Шрифт:
— А чего же играть! Вешай все «блины».
Навесили еще. Сто шестьдесят килограммов.
Дунин легко поднял на грудь, а выше не смог — кисти не выворачивались под грузом.
— Не умею, — решил он. — В мешке бы я все эти железки унес.
Принесли большой мешок, в котором таскали опилки на штурмовую полосу. Дунин разобрал штангу, засунул диски в мешок. Потом разобрал вторую — и тоже туда. Около трехсот килограммов. Поплевал на ладони, уверенно поднял, вскинул на плечо, но тут мешок лопнул, и диски с грохотом и звоном рухнули на пол, отдавив ногу лейтенанту.
— Валенок! — завизжал лейтенант, прыгая на одной ноге и морщась от боли. — Я из вас картошку вытрясу!
Он дал какое-то распоряжение сержанту, возглавлявшему секцию штангистов, и запрыгал в санчасть.
Дунина гоняли месяца два, приучали к тренировкам, но он совершенно не выносил системы, и от него отступились. Вот тогда-то взводный тихо возненавидел его и назвал мужланом.
У него были на то основания. Сам лейтенант был заметным офицером в полку. Аккуратный до педантизма, грамотный, он получил воспитание в суворовском училище, не знал порядка лучше армейского и относился с легким презрением к разболтанной «гражданке». Дунин был ее классическим воплощением.

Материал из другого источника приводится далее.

Lemma integrate_run cs o pos l tail :
  observed_text v l = before_changes cs ++ tail → Forall (fun x => observed_atom v x = true → ltb ts (at_insertion x) = false) l →
  (∀ q, pos <= q → covered_at es q = covered_at (changes_at pos cs) q) →
  integrate v was ts o pos (changes_at pos cs) l = run' o pos (changes_at pos cs) l.
Proof.
  revert o pos l. induction cs as [|[g d t] cs IH]; intros o pos l E Hl Hc.
  { cbn [changes_at integrate]. symmetry. by apply run_done. }
  cbn [before_changes flat_map ch_keep ch_delete] in E. fold (before_changes cs) in E. rewrite <-!app_assoc in E.
  cbn [changes_at integrate ch_keep ch_delete ch_insert r_start r_end]. replace (pos + byte_len g - pos) with (byte_len g) by lia.
  replace (pos + byte_len g + byte_len d - (pos + byte_len g)) with (byte_len d) by lia.
  destruct (pass_text v g _ l E) as (p & l1 & -> & Ep & Eg & E1). rewrite Ep. apply Forall_app in Hl as [_ Hl1].
  destruct (skip ts l1) as [s l2] eqn:Es.
  assert (Hcg : ∀ q, pos <= q < pos + byte_len g → covered_at es q = false).
  { intros q Hq. rewrite Hc by lia. cbn [changes_at covered_at existsb ch_keep ch_delete ch_insert fst r_start r_end]. rewrite (proj2 (N.leb_gt _ _)) by lia. cbn [andb orb].
    apply covered_later. lia. }
  rewrite (run_pass o pos (byte_len g) _ _ p l1 false Ep) by (rewrite ?observed_text_bytes, ?Eg; cbn; done || lia).
  destruct (run_skip o (pos + byte_len g) ((mkRange (pos + byte_len g) (pos + byte_len g + byte_len d), t) :: changes_at (pos + byte_len g + byte_len d) cs) l1 s l2 Es Hl1) as (-> & -> & Hs & Hh).
  apply Forall_app in Hl1 as [_ Hl2].
  assert (E2 : observed_text v l2 = d ++ before_changes cs ++ tail).
  { rewrite <-E1. unfold observed_text. rewrite flat_map_app. assert (flat_map (fun a => if observed_atom v a then [at_char a] else []) s = []) as ->; [|done].
    clear -Hs. induction Hs as [|x s Hx _ IHs]; [done|]. cbn. by rewrite Hx. }
  destruct (pass_text v d _ l2 E2) as (del & l3 & -> & Ed & Edt & E3). rewrite Ed. apply Forall_app in Hl2 as [_ Hl3].
  rewrite run_emit by (cbn; done || lia). do 3 f_equal. rewrite (run_pass _ _ (byte_len d) _ _ del l3 true Ed).
  - f_equal. apply IH; [exact E3|done|]. intros q Hq. rewrite Hc by lia. cbn [changes_at covered_at existsb ch_keep ch_delete ch_insert fst r_start r_end].
    rewrite (proj2 (N.ltb_ge q _)), andb_false_r by lia. done.
  - by rewrite observed_text_bytes, Edt.
  - destruct cs; cbn; [done|lia].
  - intros q Hq. rewrite Hc by lia. cbn [changes_at covered_at existsb ch_keep ch_delete ch_insert fst r_start r_end].
    by rewrite (proj2 (N.leb_le _ _)), (proj2 (N.ltb_lt q _)) by lia.
Qed.
End same.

До призыва в армию он работал в колхозной кузнице, но больше любил землю и каждый год с начала посевной и до осени бросал кузницу на молотобойца и жил в поле. С ним ничего не могли поделать. С плуга он пересаживался на сеялку, потом на косилку, затем штурвалил на комбайне, а под конец опять садился на плуг. В этом была его жизнь.
Армейская служба ему не давалась, хотя он был сметлив, а порой находчив и решителен. Если на огневом рубеже не замечали его обычной мужиковатости, то на тактике он был примером собранности, он хорошо действовал один, умело управлял отделением, а после вводной «лейтенант ранен» повел взвод, и его решения хотя и не предвосхищали законов тактической науки, были в данной обстановке верными и, возможно, практически единственными. Чутьем брал, здравым смыслом.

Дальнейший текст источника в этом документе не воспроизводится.